> [The task] From the very first line down to the line containing "[None] where it answers 0. *)", write out the material exactly as it appears, and no more.

> [Records provided]
(* ===== verification/Control.v ===== *)
(** The control commands among their callers (src/pin.go, src/refresh.go, the
    reentrancy mark of src/preapply.go): Pin, PinCurrent, Unpin and Refresh as the
    goroutines that send them, wait and give up, around the loop that answers. *)

From S2P Require Import Prelude Errors GoStrings Ref Provider GoNumbers Fields Config Status EngineState Engine Loop Demo Watcher.
Open Scope string_scope.
Open Scope Z_scope.

(** * Goroutine numbers *)

Definition goroutineIDPrefix : string := "goroutine ".

(** The digits of [goroutineID]: at most nineteen, which cannot overflow 64 bits;
    [None] where it answers 0. *)
Fixpoint id_loop (n : nat) (id : Z) (line : string) : option (Z * nat) :=
  match line with
  | EmptyString => Some (id, n)
  | String c line =>
      if negb (is_digit c) then Some (id, n)
      else if (n =? 19)%nat then None
      else id_loop (S n) (id * 10 + digit_val c) line
  end.

(** [func goroutineID() uint64], on the 40 bytes [runtime.Stack] wrote. *)
Definition goroutineID (stack : string) : Z :=
  let line := str_take 40 stack in
  if (String.length line <=? String.length goroutineIDPrefix)%nat || negb (HasPrefix line goroutineIDPrefix) then 0
  else
    match id_loop 0 0 (str_drop (String.length goroutineIDPrefix) line) with
    | None => 0
    | Some (_, O) => 0
    | Some (id, _) => id
    end.

(** [func armReentrancy(mark) func()], on the goroutine [gid]: what it stores in the
    mark, and the function that unmarks it. *)
Definition armReentrancy (gid mark : Z) : Z * (Z -> Z) := let prev := mark in (gid, fun _ => prev).

(** * Callbacks *)

(** The user code that the reconciler goroutine runs inline, and whether the place that
    runs it arms the mark around it: [runPreApply], the derive loop of [buildCandidate]
    and [emitErr] do; the decode hooks and the validator run as they are. *)
Inductive callback := PreApplyHook | DeriveHook | OnErrorCallback | DecodeHook | Validator.
Definition arms (cb : callback) : bool :=
  match cb with PreApplyHook | DeriveHook | OnErrorCallback => true | DecodeHook | Validator => false end.

(** A callback that runs, with the call it has deferred. *)
Record frame := MkFrame { fr_callback : callback; fr_disarm : Z -> Z }.
Definition enter (gid : Z) (cb : callback) (mark : Z) : Z * frame :=
  if arms cb then let '(m, disarm) := armReentrancy gid mark in (m, MkFrame cb disarm) else (mark, MkFrame cb id).

(** * Calls *)

(** A call of one of the four methods: its goroutine, its command, what its own
    context's [Err] says (the context-less three never end), and where it is. *)
Inductive call_pc := Sending | AwaitReply | Returned (rep : pinReply).
Record caller := MkCaller { cl_gid : Z; cl_cmd : pinCmd; cl_ctx : option error; cl_pc : call_pc }.
Definition waiting (cl : caller) : Prop := match cl_pc cl with Returned _ => False | _ => True end.

(** What the methods answer. *)
Definition Pin_result (rep : pinReply) : option error := reply_err rep.
Definition PinCurrent_result (rep : pinReply) : nat := reply_version rep.
Definition Refresh_result (rep : pinReply) : option error := reply_err rep.

(** [func (w *Watcher[T]) Pinned() (uint64, bool)], on the published report. *)
Definition Pinned (rep : option Report) : nat * bool :=
  match rep with
  | None => (0%nat, false)
  | Some rep => if rep_Pinned rep then (rep_Snapshot rep, true) else (0%nat, false)
  end.

(** Where the reconciler goroutine is: in its select, in the handler of a command,
    or gone (its loop returned, or a hook ended the goroutine). *)
Inductive rec_pc := RecSelect | RecHandling (i : nat) | RecGone.

Section control.
Context {W T View : Type} `{Env W} `{Config T View}.
(** The number of the reconciler goroutine, and the callbacks whose code issues commands. *)
Context (P : params W T) (rec_gid : Z) (commands : callback -> bool).
(** Commands come from no callback but the three that [ErrReentrantCall] names. *)
Hypothesis Hcommands : forall cb, commands cb = true -> cb ∈ [PreApplyHook; DeriveHook; OnErrorCallback].

(** The loop, its goroutine, the callbacks that run on it, innermost first, the
    reentrancy mark [inCallback], [w.ctx], the calls, the reply channels, and the commands
    answered so far, oldest first. *)
Record control := MkControl {
  ct_loop : loop_state W T;
  ct_rec : rec_pc;
  ct_mark : Z;
  ct_frames : list frame;
  ct_done : bool;
  ct_calls : gmap nat caller;
  ct_replies : gmap nat pinReply;
  ct_log : list (nat * pinCmd * pinReply);
}.

Definition closed_reply : pinReply := MkReply 0 (Some (ESentinel errWatcherClosed)).
Definition reentrant_reply : pinReply := MkReply 0 (Some (ESentinel ErrReentrantCall)).

(** The guard of [sendPinCtx]. *)
Definition reentrant (m : Z) (gid : Z) : bool := negb (m =? 0) && (m =? gid).
Definition sendPin (gid : Z) (cmd : pinCmd) (ctx : option error) (m : Z) : caller :=
  MkCaller gid cmd ctx (if reentrant m gid then Returned reentrant_reply else Sending).

(** The cases of its first select that are ready, the send apart, and those of its
    second; [w.ctx.Done()] looks at the reply once more. *)
Definition ready_send (c : control) (cl : caller) : list pinReply :=
  ((if ct_done c then [closed_reply] else []) ++
   match cl_ctx cl with Some e => [MkReply 0 (Some e)] | None => [] end)%list.
Definition ready_reply (c : control) (i : nat) (cl : caller) : list pinReply :=
  (match ct_replies c !! i with Some rep => [rep] | None => [] end ++
   match cl_ctx cl with Some e => [MkReply 0 (Some e)] | None => [] end ++
   if ct_done c then [default closed_reply (ct_replies c !! i)] else [])%list.

Definition set_call (i : nat) (cl : caller) (c : control) : control :=
  MkControl (ct_loop c) (ct_rec c) (ct_mark c) (ct_frames c) (ct_done c) (<[i := cl]> (ct_calls c)) (ct_replies c) (ct_log c).
Definition at_pc (pc : call_pc) (cl : caller) : caller := MkCaller (cl_gid cl) (cl_cmd cl) (cl_ctx cl) pc.

(** The command is on the unbuffered channel: the goroutine has it. *)
Definition deliver (i : nat) (cl : caller) (c : control) : control :=
  MkControl (ct_loop c) (RecHandling i) (ct_mark c) (ct_frames c) (ct_done c) (<[i := at_pc AwaitReply cl]> (ct_calls c)) (ct_replies c) (ct_log c).

(** The handler has run and sent its reply. *)
Definition answered (i : nat) (cmd : pinCmd) (rep : pinReply) (l : loop_state W T) (c : control) : control :=
  MkControl l RecSelect (ct_mark c) (ct_frames c) (ct_done c) (ct_calls c) (<[i := rep]> (ct_replies c)) (ct_log c ++ [(i, cmd, rep)])%list.

Definition set_loop (l : loop_state W T) (c : control) : control :=
  MkControl l (ct_rec c) (ct_mark c) (ct_frames c) (ct_done c) (ct_calls c) (ct_replies c) (ct_log c).
Definition set_rec (r : rec_pc) (c : control) : control :=
  MkControl (ct_loop c) r (ct_mark c) (ct_frames c) (ct_done c) (ct_calls c) (ct_replies c) (ct_log c).
Definition set_frames (m : Z) (fs : list frame) (c : control) : control :=
  MkControl (ct_loop c) (ct_rec c) m fs (ct_done c) (ct_calls c) (ct_replies c) (ct_log c).
Definition set_done (c : control) : control :=
  MkControl (ct_loop c) (ct_rec c) (ct_mark c) (ct_frames c) true (ct_calls c) (ct_replies c) (ct_log c).

(** The goroutine is inside a call of its own. *)
Definition in_call (gid : Z) (c : control) : Prop := exists i cl, ct_calls c !! i = Some cl /\ waiting cl /\ cl_gid cl = gid.

(** The steps. The only user code of the reconciler goroutine is the innermost callback
    it runs, so a call from that goroutine comes from there; and a goroutine that waits
    in a call does nothing else: the callback that made it does not return. *)
Inductive control_step : control -> control -> Prop :=
  | C_call i gid cmd ctx c : ct_calls c !! i = None -> ~ in_call gid c ->
      (gid = rec_gid -> exists f, head (ct_frames c) = Some f /\ commands (fr_callback f) = true) ->
      control_step c (set_call i (sendPin gid cmd ctx (ct_mark c)) c)
  | C_deliver i cl c : ct_calls c !! i = Some cl -> cl_pc cl = Sending -> ct_rec c = RecSelect ->
      ct_frames c = [] -> l_running (ct_loop c) = true -> control_step c (deliver i cl c)
  | C_give_up i cl rep c : ct_calls c !! i = Some cl -> cl_pc cl = Sending -> rep ∈ ready_send c cl ->
      control_step c (set_call i (at_pc (Returned rep) cl) c)
  | C_return i cl rep c : ct_calls c !! i = Some cl -> cl_pc cl = AwaitReply -> rep ∈ ready_reply c i cl ->
      control_step c (set_call i (at_pc (Returned rep) cl) c)
  | C_answer i cl l rep c : ct_rec c = RecHandling i -> ct_calls c !! i = Some cl -> ct_frames c = [] ->
      loop_step P (ct_loop c) (LControl (cl_cmd cl)) = Some (l, Some rep) ->
      control_step c (answered i (cl_cmd cl) rep l c)
  | C_loop ev l c : ct_rec c = RecSelect -> ct_frames c = [] -> loop_step P (ct_loop c) ev = Some (l, None) -> control_step c (set_loop l c)
  | C_callback cb m f c : ct_rec c <> RecGone -> ~ in_call rec_gid c -> enter rec_gid cb (ct_mark c) = (m, f) ->
      control_step c (set_frames m (f :: ct_frames c) c)
  | C_callback_done f fs c : ct_frames c = f :: fs -> ~ in_call rec_gid c ->
      control_step c (set_frames (fr_disarm f (ct_mark c)) fs c)
  | C_gone c : ct_frames c = [] -> ct_rec c <> RecSelect \/ l_running (ct_loop c) = false -> control_step c (set_rec RecGone c)
  | C_ctx_done i cl e c : ct_calls c !! i = Some cl -> cl_cmd cl = refresh -> cl_ctx cl = None -> e <> ESentinel errWatcherClosed ->
      control_step c (set_call i (MkCaller (cl_gid cl) (cl_cmd cl) (Some e) (cl_pc cl)) c)
  | C_close c : control_step c (set_done c).

(** A watcher whose loop has just started. *)
Definition start_control (l : loop_state W T) : control := MkControl l RecSelect 0 [] false ∅ ∅ [].

(** * What a command does *)

Lemma control_only cmd (l : loop_state W T) ev l' : loop_step P l ev = Some (l', Some cmd) -> exists c, ev = LControl c.
Proof. destruct ev; simpl; intros E; repeat case_match; simplify_eq; eauto. Qed.

(** An answered command is one step of the loop. *)
Lemma replies_snoc l evs rs l1 ev rep l2 :
  replies P l evs rs l1 -> loop_step P l1 ev = Some (l2, rep) -> replies P l (evs ++ [ev]) (rs ++ [rep]) l2.
Proof. induction 1; intros E; simpl; econstructor; eauto. constructor. Qed.

(** The commands of a run, each with its reply. *)
Fixpoint answers (evs : list (loop_event W)) (rs : list (option pinReply)) : list (pinCmd * pinReply) :=
  match evs, rs with
  | LControl cmd :: evs, Some rep :: rs => (cmd, rep) :: answers evs rs
  | _ :: evs, _ :: rs => answers evs rs
  | _, _ => []
  end.

Lemma answers_snoc l evs rs l1 ev rep : replies P l evs rs l1 ->
  answers (evs ++ [ev]) (rs ++ [rep]) =
    (answers evs rs ++ match ev, rep with LControl cmd, Some rep => [(cmd, rep)] | _, _ => [] end)%list.
Proof.
  induction 1 as [l|l ev' reply l1 evs rs l2 E _ IH]; simpl; [by destruct ev, rep|].
  rewrite IH. by destruct ev', reply.
Qed.

(** * The invariant *)

(** Why a call returned what it returned. *)
Definition outcome (c : control) (i : nat) (cl : caller) (rep : pinReply) : Prop :=
  (i, cl_cmd cl, rep) ∈ ct_log c
  \/ rep = closed_reply /\ ct_done c = true
  \/ (exists e, cl_ctx cl = Some e /\ rep = MkReply 0 (Some e))
  \/ rep = reentrant_reply /\ cl_gid cl = rec_gid /\ i ∉ (ct_log c).*1.*1.

(** The mark names the goroutine in every callback that arms it, and what the deferred
    calls put back as the callbacks return leads to no mark at all. *)
Fixpoint marked (m : Z) (fs : list frame) : Prop :=
  match fs with
  | [] => m = 0
  | f :: fs => (if arms (fr_callback f) then m = rec_gid else fr_disarm f m = m) /\ marked (fr_disarm f m) fs
  end.

Lemma marked_values m fs : marked m fs -> m = 0 \/ m = rec_gid.
Proof.
  revert m. induction fs as [|f fs IH]; intros m; simpl; [by left|]. intros [Hf Hfs]. destruct (arms (fr_callback f)); [by right|].
  apply IH. by rewrite Hf in Hfs.
Qed.

Lemma enter_marked cb m fs m' f : marked m fs -> enter rec_gid cb m = (m', f) -> marked m' (f :: fs).
Proof. unfold enter, armReentrancy. intros Hm. destruct (arms cb) eqn:E; intros [= <- <-]; simpl; by rewrite E. Qed.

(** Inside a callback that may issue commands the mark is armed. *)
Lemma calling_marked m fs f : marked m fs -> head fs = Some f -> commands (fr_callback f) = true -> m = rec_gid.
Proof using Hcommands.
  destruct fs as [|f' fs]; [done|]. intros [Hf _] [= ->] Hc. apply Hcommands in Hc.
  rewrite !elem_of_cons, elem_of_nil in Hc. by destruct Hc as [E|[E|[E|[]]]]; rewrite E in Hf.
Qed.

> [Exercise response]
(* ===== verification/Control.v ===== *)
(** The control commands among their callers (src/pin.go, src/refresh.go, the
    reentrancy mark of src/preapply.go): Pin, PinCurrent, Unpin and Refresh as the
    goroutines that send them, wait and give up, around the loop that answers. *)

From S2P Require Import Prelude Errors GoStrings Ref Provider GoNumbers Fields Config Status EngineState Engine Loop Demo Watcher.
Open Scope string_scope.
Open Scope Z_scope.

(** * Goroutine numbers *)

Definition goroutineIDPrefix : string := "goroutine ".

(** The digits of [goroutineID]: at most nineteen, which cannot overflow 64 bits;
    [None] where it answers 0. *)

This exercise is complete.